Iowa linebackers coach Seth Wallace discusses the races to succeed Josey Jewell and Bo Bower at inside linebacker. Hawk Central
Seth Wallace is approaching his third season as Iowa’s linebackers coach with a colorful caveat: “They’re so green.”
He’s speaking of a unit that must replace three starters while also dealing with a significant injury to one of just two seniors. And Wallace made it clear during a Wednesday interview on KxNO’s “Hawk Central” radio show that he would consider getting even younger at linebacker this fall, perhaps plugging some first-year players into the mix.
“I wouldn’t count out these freshmen,” Wallace said. “The depth is not as great as it maybe has been in years past and if you’re going to strengthen that at Iowa, you’re going to have to do it with freshmen. And we’re open to that.”
Wallace said junior Amani Jones is on pace to be the starter at middle linebacker. He said redshirt sophomore Nick Niemann has more physical gifts than older brother Ben, a three-year starter at outside linebacker, but not nearly the game experience. And he said junior Kristian Welch has the inside track to start at the weakside spot, although that is where the most competition figures to be this summer after Aaron Mends suffered a knee injury in April.
Jack Hockaday, the lone remaining healthy senior, has been the primary backup at the two inside linebacker spots, Wallace said. That flexibility figures to be important because the rest of the position group needs to stick to learning the ins and outs of one job at this juncture of their careers.
“Because these guys are so young and lack that defensive experience, it’s very important that you don’t try to move them around too much and just let them get into a groove at their position and hope that they improve there before you start moving them around,” Wallace said. “Because then you start messing with the mental side of it, and that’s when you start slowing a player down.”

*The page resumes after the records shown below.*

(** The comments after a report. *)
Lemma written_ok D entries upd body :
  parse_ok D entries upd →
  entries = [] ∨ createComment reportTemplate pj pull entries = Ok body →
  quiet_template reportTemplate →
  let final := written D entries upd body in
  tidy final ∧ length (filter (λ ic, is_report ic = true) final) ≤ 1 ∧
  (∀ c, table final c = reported pj pull (table ics) c) ∧
  filter (λ ic, ic_User ic ≠ bot) final = filter (λ ic, ic_User ic ≠ bot) ics.
Proof.
  intros Hp Hbody Hq. cbn zeta.
  assert (∃ body', written D entries upd body = written D entries upd body' ∧
    has_prefix "@" body' = true ∧ contains body' commentTag = true ∧
    (entries ≠ [] → body_rows body' = entries)) as (body' & -> & Hat & Htag & Hrows).
  { destruct Hbody as [->|Hb].
    - exists ("@" +:+ commentTag). split_and!; [done..|]. by intros ?.
    - exists body. split_and!; [done|by eapply createComment_mention|by eapply createComment_tag|].
      intros _. eapply createComment_rows; [exact Hb|done|apply Hjob|apply Hp]. }
  split; [by apply written_tidy|].
  destruct (written_reports D entries upd body' Hp Htag) as (l & E & Hl & Hcase). rewrite E.
  split; [done|]. split; [|by apply written_others].
  intros c. unfold table at 1, report_rows. rewrite E. rewrite <- (po_rows _ _ _ Hp).
  destruct Hcase as [[-> ->]|(Hne & ic & -> & Hic)]; [done|].
  cbn [flat_map]. rewrite app_nil_r, Hic. by rewrite Hrows.
Qed.
End one_report.

Lemma delete_comments_inv gh org repo ids tr tr' :
  delete_comments gh org repo ids tr = (tr', Some (Ok tt)) →
  tr' = tr ++ (DeleteComment org repo <$> ids).
Proof.
  revert tr. induction ids as [|id ids IH]; intros tr; cbn [delete_comments].
  { intros [= <-]. by rewrite app_nil_r. }
  intros (t & [] & [-> _]%with_err_inv%ask_inv & Hr)%hbind_inv.
  apply IH in Hr as ->. rewrite fmap_cons. by rewrite <- app_assoc.
Qed.

Lemma length_substring n m s : String.length (String.substring n m s) ≤ m.
Proof.
  revert n m. induction s as [|a s IH]; intros [|n] [|m]; cbn; try lia.
  - specialize (IH 0 m). lia.
  - apply IH.
  - apply IH.
Qed.

Lemma truncate_length s : String.length (truncate s) ≤ maxLen.
Proof.
  unfold truncate. case_bool_decide; [done|]. rewrite !length_str_app.
  pose proof (length_substring 0 half s). pose proof (length_substring (String.length s - half) half s).
  assert (half = 67) as E by reflexivity. assert (String.length elision = 5) by reflexivity.
  assert (maxLen = 140) as -> by reflexivity. rewrite E in *. lia.
Qed.

Section refinement.
Context (reportTemplate : option (ProwJob → result string)) (gh : GitHub).
Variables (pj : ProwJob) (refs : Refs) (pull : Pull) (validTypes : list ProwJobType).
Variables (ics : list IssueComment) (new_comment : string → IssueComment).

Lemma write_comment_inv entries upd calls D tr :
  write_comment reportTemplate gh pj refs pull entries upd tr = (calls, Some (Ok tt)) →
  ∃ w body, calls = tr ++ w ∧
    foldl (apply_call new_comment) (filter (λ ic, ic_ID ic ∉ D) ics) w
      = written ics new_comment D entries upd body ∧
    (entries = [] ∨ createComment reportTemplate pj pull entries = Ok body).
Proof.
  unfold write_comment, written. destruct entries as [|e entries].
  { intros [= <-]. exists [], "". rewrite app_nil_r. by split_and!; [..|left]. }
  intros (t & body & [-> Hb]%with_err_inv%lift_inv & Hw)%hbind_inv.
  case_bool_decide as E; apply with_err_inv, ask_inv in Hw as [-> _];
    eexists [_], body; (split_and!; [done| |by right]); cbn [foldl];
    [by rewrite decide_True|by rewrite decide_False].
Qed.
(** The contexts of the head commit, and the pull request with a commit added
    for future look-ups if GitHub had to be asked. *)
Definition headContexts (pr : PullRequest) : PullRequest * result (list Context) :=
  match list_find (λ c, cm_OID c = pr_HeadRefOID pr) (pr_Commits pr) with
  | Some (_, c) => (pr, Ok (cm_Contexts c))
  | None =>
      match wrap_err "failed to get the combined status: %v"
              (GetCombinedStatus (pr_OwnerLogin pr) (pr_RepoName pr) (pr_HeadRefOID pr)) with
      | Err e => (pr, Err e)
      | Ok statuses =>
          let contexts := (λ '(c, d, s), mkContext c d (to_upper s)) <$> statuses in
          (set_commits (pr_Commits pr ++ [mkCommit (pr_HeadRefOID pr) contexts]) pr, Ok contexts)
      end
  end.

Definition unsuccessful (cc : contextChecker) (ctx : Context) : bool :=
  bool_decide (ctx_Context ctx ≠ statusContext) &&
  negb (IsOptional cc (ctx_Context ctx)) &&
  bool_decide (ctx_State ctx ≠ StatusStateSuccess).

Definition unsuccessfulContexts (contexts : list Context) (cc : contextChecker) : list Context :=
  filter (λ ctx, unsuccessful cc ctx = true) contexts ++
  (newExpectedContext <$> MissingRequiredContexts cc (contextsToStrings contexts)).

Definition isPassingTests (pr : PullRequest) (cc : contextChecker) : bool :=
  match (headContexts pr).2 with
  | Err _ => false
  | Ok contexts => bool_decide (length (unsuccessfulContexts contexts cc) = 0)
  end.

(** ** Filtering *)

Definition presubmitsHaveContext (sp : subpool) (pr : PullRequest) (context : string) : bool :=
  existsb (λ job, bool_decide (ps_Context job = context)) (presubmits_of (sp_presubmits sp) pr).

(** The pull request as [headContexts] left it, and whether to filter it out. *)
Definition filterPR (sp : subpool) (pr : PullRequest) : PullRequest * bool :=
  if bool_decide (pr_Mergeable pr = MergeableStateConflicting) then (pr, true)
  else
    let '(pr, contexts) := headContexts pr in
    match contexts with
    | Err _ => (pr, true)
    | Ok contexts =>
        (pr, existsb (λ ctx, bool_decide (ctx_State ctx ≠ StatusStatePending) ||
                             negb (presubmitsHaveContext sp pr (ctx_Context ctx)))
               (unsuccessfulContexts contexts (checker_of (sp_cc sp) pr)))
    end.

Definition filterSubpool (sp : subpool) : option subpool :=
  let toKeep := omap (λ pr, let '(pr', out) := filterPR sp pr in
                            if out : bool then None else Some pr') (sp_prs sp) in
  match toKeep with
  | [] => None
  | _ => Some (set_prs toKeep sp)
  end.

(** The first-come smallest number among the passing pull requests that have
    commits. *)
Definition pick_candidate (cc : gmap Z contextChecker) (pr : PullRequest) : bool :=
  bool_decide (pr_Commits pr ≠ []) && isPassingTests pr (checker_of cc pr).

Definition pickSmallestPassingNumber (prs : list PullRequest) (cc : gmap Z contextChecker)
    : option PullRequest :=
  let '(smallestNumber, smallestPR) := foldl (λ '(smallestNumber, smallestPR) pr,
    if bool_decide (smallestNumber ≠ -1 ∧ smallestNumber ≤ pr_Number pr)%Z
    then (smallestNumber, smallestPR)
    else if negb (pick_candidate cc pr) then (smallestNumber, smallestPR)
    else (pr_Number pr, Some pr)) ((-1)%Z, None) prs in
  if bool_decide (-1 < smallestNumber)%Z then smallestPR else None.
End contexts.

(** ** From pull requests to subpools *)

Definition poolKey (org repo branch : string) : string :=
  org +:+ "/" +:+ repo +:+ ":" +:+ branch.

Definition cacheIndexKey (org repo branch baseSHA : string) : string :=
  org +:+ "/" +:+ repo +:+ ":" +:+ branch +:+ "@" +:+ baseSHA.

(** The index only lists presubmit and batch jobs that have refs. *)
Definition cacheIndexFunc (pj : ProwJob) : list string :=
  if bool_decide (spec_Type (pj_Spec pj) ≠ PresubmitJob ∧ spec_Type (pj_Spec pj) ≠ BatchJob)
  then []
  else match spec_Refs (pj_Spec pj) with
       | None => []
       | Some r => [cacheIndexKey (refs_Org r) (refs_Repo r) (refs_BaseRef r) (refs_BaseSHA r)]
       end.

Definition pr_key (pr : PullRequest) : string :=
  poolKey (pr_OwnerLogin pr) (pr_RepoName pr) (pr_BaseRefName pr).
Definition sp_key (sp : subpool) : string := poolKey (sp_org sp) (sp_repo sp) (sp_branch sp).

Section divide.
Context `{GoRange}.
(** [GetRef org repo ref], and the ProwJobs the index has under a key. *)
Context (GetRef : string → string → string → result string)
        (ListProwJobs : string → result (list ProwJob)).

(** The ref asked for is the pull request's branch ref without [refs/]. *)
Definition base_ref (pr : PullRequest) : string :=
  trim_prefix "refs/" (pr_BaseRefPrefix pr +:+ pr_BaseRefName pr).

Definition new_subpool (pr : PullRequest) : result subpool :=
  let? sha := GetRef (pr_OwnerLogin pr) (pr_RepoName pr) (base_ref pr) in
  Ok (mkSubpool (pr_OwnerLogin pr) (pr_RepoName pr) (pr_BaseRefName pr) sha [] [] ∅ ∅).

Definition add_to_subpool (sps : gmap string subpool) (pr : PullRequest)
    : result (gmap string subpool) :=
  let fn := pr_key pr in
  let? sp := match sps !! fn with
             | Some sp => Ok sp
             | None => new_subpool pr
             end in
  Ok (<[fn := set_prs (sp_prs sp ++ [pr]) sp]> sps).

Definition list_subpool (ksp : string * subpool) : result (string * subpool) :=
  let '(subpoolkey, sp) := ksp in
  let? items := wrap_args "failed to list jobs for subpool %s: %v" [AStr subpoolkey]
    (ListProwJobs (cacheIndexKey (sp_org sp) (sp_repo sp) (sp_branch sp) (sp_sha sp))) in
  Ok (subpoolkey, set_pjs items sp).

Definition dividePool (pool : gmap string PullRequest) : result (gmap string subpool) :=
  let? sps := rfold add_to_subpool ∅ (map_range pool).*2 in
  let? listed := rmap list_subpool (map_range sps) in
  Ok (list_to_map listed).
End divide.

(** ** The jobs a pull request or a batch needs *)

Section presubmits.
Context `{GoRange} (c : Config).
(** The provider of a pull request's changed files. *)
Context (prChanges : PullRequest → ChangedFilesProvider).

You can listen to the full 28-minute interview with Wallace here. He spoke candidly about a number of his linebackers, including:
“Amani is somebody who displays an attitude, a mentality, a motor,” Wallace said of the muscular 6-foot, 238-pounder from Chicago.
That’s why Jones jumped to the top of the depth chart at middle linebacker this spring, where he’s in line to replace all-American Josey Jewell.
“It looks like he’s got a chance to possibly be that guy,” Wallace said.
But he needs to fast-track his football knowledge, and that’s not easy for a guy who’s primarily played special teams his first two seasons.
“Time spent on his own in the meeting room watching tape, being able to see as many pictures as he can between now and when we line up in early August is going to be the biggest thing,” Wallace said.
The Kansas native arrived last summer as a safety. But he kept putting on weight, up to 234 pounds on his 6-1 frame. He’s a linebacker now.
“Djimon is an example of the amount of money that we spend to feed our players,” Wallace said. “He came in here as a safety and he couldn’t hold his weight down. And that’s a good thing because any time you can find a converted safety that can move to linebacker, obviously you’ve got some athleticism you can work with.”
The son of longtime Iowa strength and conditioning coach Chris Doyle got a jumpstart on his freshman season by spending the spring on campus after graduating early from Iowa City West. The family ties have helped as Dillon Doyle is a natural in the weight room, Wallace said. The extra few months as a Hawkeye have set him apart from his peers as well. Doyle (6-3, 227) has a chance to play at either inside spot, Wallace said.
“His background gave him a chance to know what our culture was like, why we did things,” Wallace said. “His process has been much more accelerated than maybe some of those other guys. I’m not saying he’s not a freshman, but he’s kind of got an asterisk next to his name in terms of what he’s been able to show us.”
Doyle isn’t the only local product trying to get on the field at linebacker. Wieland (6-1, 223), a redshirt freshman from Iowa City High, has been slowed slightly by an unspecified injury suffered in the final week of spring practices, Wallace said.
Wallace said the injury is not significant and the hope is to get Wieland back at full speed next month. He, too, projects as an interior linebacker.
Mends finally appeared on the verge of earning a starting spot at weakside linebacker before injury struck. The initial prognosis wasn’t positive, but Wallace said a return in 2018 hasn’t been ruled out.
“Aaron’s a strong kid. I think a lot of stuff he’s done in the weight room has been well-documented. I’d guess that he’s ahead of schedule,” Wallace said. “With any injury of that magnitude, the biggest thing is time and making sure that everything’s intact and ready to go before there’s any type of return to play.
“That’s up for our medical staff to decide. What has to happen is his attitude has to continue to stay strong, and it has been. And he’s got to keep pushing because every body reacts differently. I think it’s still probably too early to predict when that may take place.”